In his Philosophical Essay on Probabilities, Laplace asked the reader to imagine an intellect so vast that it could know the precise position and momentum of every particle in the universe.

Such an intellect, he wrote, could calculate the future and reconstruct the past. Nothing would be uncertain. The arc of every billiard ball, the trajectory of every planet, the fate of every atom in every living body. All determined, all knowable.

For two centuries, Laplace’s demon was the reigning fantasy of scientific prediction. The only thing separating us from omniscience was information. Gather enough and the future opens like a book. It was seductive.

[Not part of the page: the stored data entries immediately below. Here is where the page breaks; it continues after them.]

(** [forgiven]: the keys whose errors do not count. *)
Definition check_answers (fields : list FormFieldDef) (data context : list (string * pyval)) (forgiven : list string) : ares () :=
  match validate_answers full_match fields data context with
  | Ok _ => Ok ()
  | Err (AnswerValidationError errs) => raise_if (negb (bool_decide (filter (λ e, fe_field e ∉ forgiven) errs = []))) (AInvalid "validation_error")
  | Err (FormDefinitionError _) => Err (AInvalid "form_definition")
  | Err (FormEscaped e) => Err (ARaised e)
  end.
Definition plan_edit (k : AppDb) (id : string) (data : list (string * pyval)) (changed_by : string)
    (bypass_state_lock allow_unconfirmed preserve_pii : bool) (now : Z) : ares (Application * Edit) :=
  a ← _get_app k id allow_unconfirmed;
  _ ← raise_if (match _get_state k (ap_current_state_id a) with
                | Some s => negb (st_edit_allowed s) && negb bypass_state_lock
                | None => false
                end) (AConflict "application_locked");
  let fields := edit_fields k a in
  let pii_keys := if preserve_pii then pii_keys_for_type k (ap_type_id a) else [] in
  let sent := if preserve_pii then _with_stored_pii data (data_of a) pii_keys else data in
  let clean := _whitelist fields sent in
  _ ← check_answers fields clean (type_context k (ap_type_id a)) pii_keys;
  '(amount, currency) ← _amount_currency fields clean;
  _ ← check_requested amount (ap_approved_amount a);
  cents ← amount_column amount;
  let diff := compute_diff (data_of a) clean in
  Ok (a, MkEdit clean cents currency
           (MkVersion id (_current_version k id + 1) clean (Some changed_by) now (if is_empty_diff diff then None else Some diff))
           (sorted_keys (diff_keys diff))).
Definition patch (k d : AppDb) (id : string) (data : list (string * pyval)) (changed_by : string)
    (bypass_state_lock allow_unconfirmed preserve_pii : bool) (now : Z) : ares (AppDb * ApplicationOut) :=
  '(a, e) ← plan_edit k id data changed_by bypass_state_lock allow_unconfirmed preserve_pii now;
  d1 ← write_edit a (app_columns k !! id ≫= apc_currency) e d;
  match get_application d1 id with
  | Some x => Ok (d1, _to_out d1 x (MkOutFlags false false false false preserve_pii false false))
  | None => Err ADatabase
  end.
(** [PATCH /applications/{id}]. *)
Definition patch_application_route (k d : AppDb) (access : Access) (data : list (string * pyval)) (now : Z) : ares (AppDb * ApplicationOut) :=
  patch k d (acs_application_id access) data (actor access) (holds (acs_principal access) EDIT_ANY_PERMISSION)
    (is_owning_applicant access) (negb (can_read_pii k access)) now.
End Edits.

Decades earlier, a young David Hume wrote what he hoped would be the masterpiece of his generation.1

He asked the same question from the other end. If you are playing billiards, what evidence do you have that the next collision will behave like the last? What is stopping two colliding balls from shooting upward through the ceiling? Nothing but habit, he argued. A stubborn animal confidence that the world will remain as always.

Who was right?

I am a physicist by training, and so I tend to look at a problem and ask, am I seeing Laplace or am I seeing Hume? Newton, or Heisenberg?

The world we inhabit is mostly Laplacian. But two centuries later, quantum mechanics would vindicate Hume's instinct. Particles don’t behave the way Laplace insisted. Attempts by any intellect to measure their precise momentum and position will fail.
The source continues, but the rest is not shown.